**EXERCISE DESCRIPTION:**
Collect every line below that contains the word "subst".

**Stored data entries:**

%%

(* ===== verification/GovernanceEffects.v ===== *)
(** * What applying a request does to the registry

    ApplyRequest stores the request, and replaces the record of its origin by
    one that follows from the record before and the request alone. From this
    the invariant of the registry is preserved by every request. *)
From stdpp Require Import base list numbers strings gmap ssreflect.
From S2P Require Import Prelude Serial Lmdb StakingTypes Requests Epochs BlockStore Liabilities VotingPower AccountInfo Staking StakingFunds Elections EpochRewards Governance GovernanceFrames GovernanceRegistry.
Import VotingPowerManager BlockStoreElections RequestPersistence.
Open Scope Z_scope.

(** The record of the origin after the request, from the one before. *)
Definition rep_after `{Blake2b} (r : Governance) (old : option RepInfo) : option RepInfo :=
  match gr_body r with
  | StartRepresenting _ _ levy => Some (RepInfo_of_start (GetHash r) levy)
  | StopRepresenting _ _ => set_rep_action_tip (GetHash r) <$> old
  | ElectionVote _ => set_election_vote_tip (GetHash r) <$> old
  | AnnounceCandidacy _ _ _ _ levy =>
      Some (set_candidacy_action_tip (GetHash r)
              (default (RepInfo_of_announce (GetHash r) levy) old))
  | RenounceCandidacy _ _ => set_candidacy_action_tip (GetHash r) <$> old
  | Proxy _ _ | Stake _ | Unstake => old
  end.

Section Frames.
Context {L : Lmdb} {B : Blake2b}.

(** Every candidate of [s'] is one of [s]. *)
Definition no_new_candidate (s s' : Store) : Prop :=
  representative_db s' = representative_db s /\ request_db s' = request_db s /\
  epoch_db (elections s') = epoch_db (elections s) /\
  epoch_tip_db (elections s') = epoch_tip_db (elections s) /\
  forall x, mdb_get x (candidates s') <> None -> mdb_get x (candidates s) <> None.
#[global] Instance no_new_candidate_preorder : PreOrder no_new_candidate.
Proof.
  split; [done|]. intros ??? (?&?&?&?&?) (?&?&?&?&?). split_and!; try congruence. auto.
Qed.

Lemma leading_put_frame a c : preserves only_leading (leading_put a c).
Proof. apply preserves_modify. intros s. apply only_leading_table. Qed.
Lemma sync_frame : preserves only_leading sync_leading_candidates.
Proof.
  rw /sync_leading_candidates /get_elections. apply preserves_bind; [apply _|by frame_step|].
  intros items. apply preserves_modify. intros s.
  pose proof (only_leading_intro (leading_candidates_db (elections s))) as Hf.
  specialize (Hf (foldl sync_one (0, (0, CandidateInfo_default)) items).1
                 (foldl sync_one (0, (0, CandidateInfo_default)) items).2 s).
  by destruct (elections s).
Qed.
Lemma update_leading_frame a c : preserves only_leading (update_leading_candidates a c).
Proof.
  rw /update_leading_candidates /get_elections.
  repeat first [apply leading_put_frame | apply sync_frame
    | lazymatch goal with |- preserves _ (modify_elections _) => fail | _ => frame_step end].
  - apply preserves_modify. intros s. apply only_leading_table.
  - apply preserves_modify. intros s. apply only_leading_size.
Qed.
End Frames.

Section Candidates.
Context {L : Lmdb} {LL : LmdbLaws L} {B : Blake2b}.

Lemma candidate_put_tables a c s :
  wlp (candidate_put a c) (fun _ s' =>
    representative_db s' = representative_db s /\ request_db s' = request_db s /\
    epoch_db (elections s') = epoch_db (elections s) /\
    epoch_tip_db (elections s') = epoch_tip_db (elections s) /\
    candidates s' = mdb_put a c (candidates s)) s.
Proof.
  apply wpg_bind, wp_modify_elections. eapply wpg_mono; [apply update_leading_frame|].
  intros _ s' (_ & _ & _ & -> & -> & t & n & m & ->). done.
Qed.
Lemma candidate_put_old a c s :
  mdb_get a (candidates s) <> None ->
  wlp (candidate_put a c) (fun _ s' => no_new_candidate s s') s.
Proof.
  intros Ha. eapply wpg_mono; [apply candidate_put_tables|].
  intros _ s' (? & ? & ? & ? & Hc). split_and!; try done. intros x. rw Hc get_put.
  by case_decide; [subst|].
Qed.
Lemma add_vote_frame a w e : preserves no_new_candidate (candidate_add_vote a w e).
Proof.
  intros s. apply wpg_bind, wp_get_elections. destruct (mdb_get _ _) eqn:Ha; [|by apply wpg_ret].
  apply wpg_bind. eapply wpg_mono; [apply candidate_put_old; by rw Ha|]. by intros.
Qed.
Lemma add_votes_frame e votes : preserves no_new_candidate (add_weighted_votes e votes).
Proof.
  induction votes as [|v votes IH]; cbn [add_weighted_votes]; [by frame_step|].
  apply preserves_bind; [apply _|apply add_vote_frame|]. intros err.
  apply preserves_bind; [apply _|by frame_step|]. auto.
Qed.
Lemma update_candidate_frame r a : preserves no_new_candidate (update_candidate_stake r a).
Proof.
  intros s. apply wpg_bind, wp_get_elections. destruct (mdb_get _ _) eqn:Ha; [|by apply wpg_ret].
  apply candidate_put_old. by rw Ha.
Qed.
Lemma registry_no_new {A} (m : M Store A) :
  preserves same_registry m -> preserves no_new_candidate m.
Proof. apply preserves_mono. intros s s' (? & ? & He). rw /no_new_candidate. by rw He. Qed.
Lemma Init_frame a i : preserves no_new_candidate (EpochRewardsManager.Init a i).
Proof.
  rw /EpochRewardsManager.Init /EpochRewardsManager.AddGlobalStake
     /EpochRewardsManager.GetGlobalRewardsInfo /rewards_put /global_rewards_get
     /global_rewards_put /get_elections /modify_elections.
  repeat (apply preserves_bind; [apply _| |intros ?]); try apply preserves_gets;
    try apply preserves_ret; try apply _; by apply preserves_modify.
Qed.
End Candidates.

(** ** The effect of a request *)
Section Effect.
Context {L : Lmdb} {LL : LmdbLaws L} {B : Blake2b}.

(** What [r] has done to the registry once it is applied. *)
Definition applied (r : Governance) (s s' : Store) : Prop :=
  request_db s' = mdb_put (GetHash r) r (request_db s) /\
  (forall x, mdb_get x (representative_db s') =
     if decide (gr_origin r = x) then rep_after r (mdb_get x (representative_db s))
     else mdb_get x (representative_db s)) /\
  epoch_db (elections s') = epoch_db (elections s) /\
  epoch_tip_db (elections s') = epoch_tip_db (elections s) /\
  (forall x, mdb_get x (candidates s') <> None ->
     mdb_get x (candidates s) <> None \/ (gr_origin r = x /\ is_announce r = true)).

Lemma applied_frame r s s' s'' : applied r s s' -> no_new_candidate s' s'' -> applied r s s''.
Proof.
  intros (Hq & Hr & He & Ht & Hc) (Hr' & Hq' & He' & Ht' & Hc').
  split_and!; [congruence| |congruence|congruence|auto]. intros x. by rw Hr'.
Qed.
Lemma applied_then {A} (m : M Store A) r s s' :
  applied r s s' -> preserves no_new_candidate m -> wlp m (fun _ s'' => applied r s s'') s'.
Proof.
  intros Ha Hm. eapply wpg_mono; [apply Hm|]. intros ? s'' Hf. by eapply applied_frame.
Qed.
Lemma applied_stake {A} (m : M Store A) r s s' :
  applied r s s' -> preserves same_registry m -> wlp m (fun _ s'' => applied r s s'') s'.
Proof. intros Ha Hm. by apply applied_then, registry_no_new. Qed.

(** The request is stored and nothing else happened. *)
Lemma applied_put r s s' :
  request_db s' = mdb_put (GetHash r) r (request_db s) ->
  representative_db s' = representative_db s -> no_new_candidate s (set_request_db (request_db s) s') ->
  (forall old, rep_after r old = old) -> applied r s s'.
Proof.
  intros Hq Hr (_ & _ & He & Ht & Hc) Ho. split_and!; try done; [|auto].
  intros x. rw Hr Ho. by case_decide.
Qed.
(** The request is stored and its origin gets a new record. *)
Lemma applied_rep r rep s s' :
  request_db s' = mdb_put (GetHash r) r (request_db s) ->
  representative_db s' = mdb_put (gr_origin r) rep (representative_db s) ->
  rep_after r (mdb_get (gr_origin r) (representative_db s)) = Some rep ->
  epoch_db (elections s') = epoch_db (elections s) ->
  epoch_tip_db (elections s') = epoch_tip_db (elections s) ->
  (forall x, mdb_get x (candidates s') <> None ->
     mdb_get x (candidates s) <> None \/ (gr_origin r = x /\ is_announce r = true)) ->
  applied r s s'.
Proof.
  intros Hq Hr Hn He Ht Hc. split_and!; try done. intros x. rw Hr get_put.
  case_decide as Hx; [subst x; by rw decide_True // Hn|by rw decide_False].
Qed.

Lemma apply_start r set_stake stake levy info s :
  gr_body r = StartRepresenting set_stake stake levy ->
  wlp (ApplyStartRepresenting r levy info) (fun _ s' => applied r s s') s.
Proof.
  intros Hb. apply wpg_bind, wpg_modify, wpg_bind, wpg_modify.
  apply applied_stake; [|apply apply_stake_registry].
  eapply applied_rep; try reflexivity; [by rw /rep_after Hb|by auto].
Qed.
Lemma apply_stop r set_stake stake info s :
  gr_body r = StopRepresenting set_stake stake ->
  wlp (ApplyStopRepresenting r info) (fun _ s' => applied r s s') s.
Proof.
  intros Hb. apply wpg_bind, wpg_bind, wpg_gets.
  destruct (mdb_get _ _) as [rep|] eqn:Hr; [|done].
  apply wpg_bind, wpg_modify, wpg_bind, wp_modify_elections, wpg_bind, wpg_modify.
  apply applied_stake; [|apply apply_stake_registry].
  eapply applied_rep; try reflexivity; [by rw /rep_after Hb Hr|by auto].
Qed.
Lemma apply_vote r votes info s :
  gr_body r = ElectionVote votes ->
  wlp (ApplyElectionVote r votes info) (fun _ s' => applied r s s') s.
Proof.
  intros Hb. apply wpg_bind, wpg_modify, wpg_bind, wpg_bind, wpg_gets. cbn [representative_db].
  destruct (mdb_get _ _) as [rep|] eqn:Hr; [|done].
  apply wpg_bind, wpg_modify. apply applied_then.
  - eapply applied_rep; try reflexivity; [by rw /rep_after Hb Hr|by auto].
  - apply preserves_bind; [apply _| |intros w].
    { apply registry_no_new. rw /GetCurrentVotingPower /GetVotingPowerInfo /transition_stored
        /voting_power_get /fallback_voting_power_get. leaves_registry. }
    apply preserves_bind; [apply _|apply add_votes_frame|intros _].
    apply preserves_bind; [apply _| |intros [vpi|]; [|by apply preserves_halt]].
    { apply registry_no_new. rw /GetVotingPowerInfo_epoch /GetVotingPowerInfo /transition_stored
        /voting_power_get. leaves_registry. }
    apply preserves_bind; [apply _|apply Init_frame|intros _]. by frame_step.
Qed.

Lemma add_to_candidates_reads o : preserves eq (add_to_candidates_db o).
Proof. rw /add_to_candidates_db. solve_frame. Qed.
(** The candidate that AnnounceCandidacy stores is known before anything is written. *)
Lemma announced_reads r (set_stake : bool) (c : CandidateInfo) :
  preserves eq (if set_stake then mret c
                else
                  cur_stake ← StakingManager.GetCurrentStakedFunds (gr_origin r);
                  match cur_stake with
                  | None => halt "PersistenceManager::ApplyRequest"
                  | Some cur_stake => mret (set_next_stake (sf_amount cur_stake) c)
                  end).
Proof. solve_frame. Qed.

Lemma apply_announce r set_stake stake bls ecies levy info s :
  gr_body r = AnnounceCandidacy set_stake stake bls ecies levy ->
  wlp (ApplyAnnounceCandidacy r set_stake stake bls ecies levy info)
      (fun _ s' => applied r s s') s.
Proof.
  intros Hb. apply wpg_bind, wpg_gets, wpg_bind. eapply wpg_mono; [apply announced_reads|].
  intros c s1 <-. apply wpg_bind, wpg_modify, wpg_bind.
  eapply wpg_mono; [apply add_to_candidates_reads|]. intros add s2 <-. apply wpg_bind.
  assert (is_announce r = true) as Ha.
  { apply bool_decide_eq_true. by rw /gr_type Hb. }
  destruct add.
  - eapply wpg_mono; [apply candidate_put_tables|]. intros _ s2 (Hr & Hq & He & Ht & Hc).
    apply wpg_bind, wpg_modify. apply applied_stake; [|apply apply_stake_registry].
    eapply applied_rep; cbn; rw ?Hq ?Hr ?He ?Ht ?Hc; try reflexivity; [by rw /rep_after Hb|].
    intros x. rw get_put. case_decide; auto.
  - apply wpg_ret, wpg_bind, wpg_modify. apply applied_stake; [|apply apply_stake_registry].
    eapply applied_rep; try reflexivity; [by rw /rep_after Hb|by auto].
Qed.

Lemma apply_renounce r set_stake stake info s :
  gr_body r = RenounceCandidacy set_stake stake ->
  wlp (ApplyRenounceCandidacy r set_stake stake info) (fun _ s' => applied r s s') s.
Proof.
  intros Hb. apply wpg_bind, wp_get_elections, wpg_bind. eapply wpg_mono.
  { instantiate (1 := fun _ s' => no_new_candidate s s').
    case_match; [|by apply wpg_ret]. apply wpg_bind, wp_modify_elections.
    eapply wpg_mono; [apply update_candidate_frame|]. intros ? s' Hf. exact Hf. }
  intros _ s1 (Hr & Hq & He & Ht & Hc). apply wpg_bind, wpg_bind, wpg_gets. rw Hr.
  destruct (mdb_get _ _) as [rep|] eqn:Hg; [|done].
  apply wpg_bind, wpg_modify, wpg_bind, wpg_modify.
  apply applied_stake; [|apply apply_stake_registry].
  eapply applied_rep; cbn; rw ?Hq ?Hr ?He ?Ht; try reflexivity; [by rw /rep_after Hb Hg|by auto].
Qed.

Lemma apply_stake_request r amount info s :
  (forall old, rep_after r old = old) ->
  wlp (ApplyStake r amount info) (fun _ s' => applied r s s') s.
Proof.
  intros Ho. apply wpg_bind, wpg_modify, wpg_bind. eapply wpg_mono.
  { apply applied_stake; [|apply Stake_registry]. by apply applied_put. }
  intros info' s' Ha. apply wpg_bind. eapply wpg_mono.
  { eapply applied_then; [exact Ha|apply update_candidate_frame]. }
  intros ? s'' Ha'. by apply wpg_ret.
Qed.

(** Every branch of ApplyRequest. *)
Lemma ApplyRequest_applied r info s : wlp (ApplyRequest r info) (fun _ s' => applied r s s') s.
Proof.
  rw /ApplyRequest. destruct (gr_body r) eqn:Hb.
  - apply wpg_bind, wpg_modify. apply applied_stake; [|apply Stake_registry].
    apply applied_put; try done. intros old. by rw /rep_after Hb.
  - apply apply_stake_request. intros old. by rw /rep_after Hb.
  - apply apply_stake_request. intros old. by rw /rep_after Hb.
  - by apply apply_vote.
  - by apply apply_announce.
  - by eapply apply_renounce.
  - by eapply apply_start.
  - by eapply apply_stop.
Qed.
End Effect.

%%

**RESPONSE TO THE TASK:**
  by case_decide; [subst|].
  case_decide as Hx; [subst x; by rw decide_True // Hn|by rw decide_False].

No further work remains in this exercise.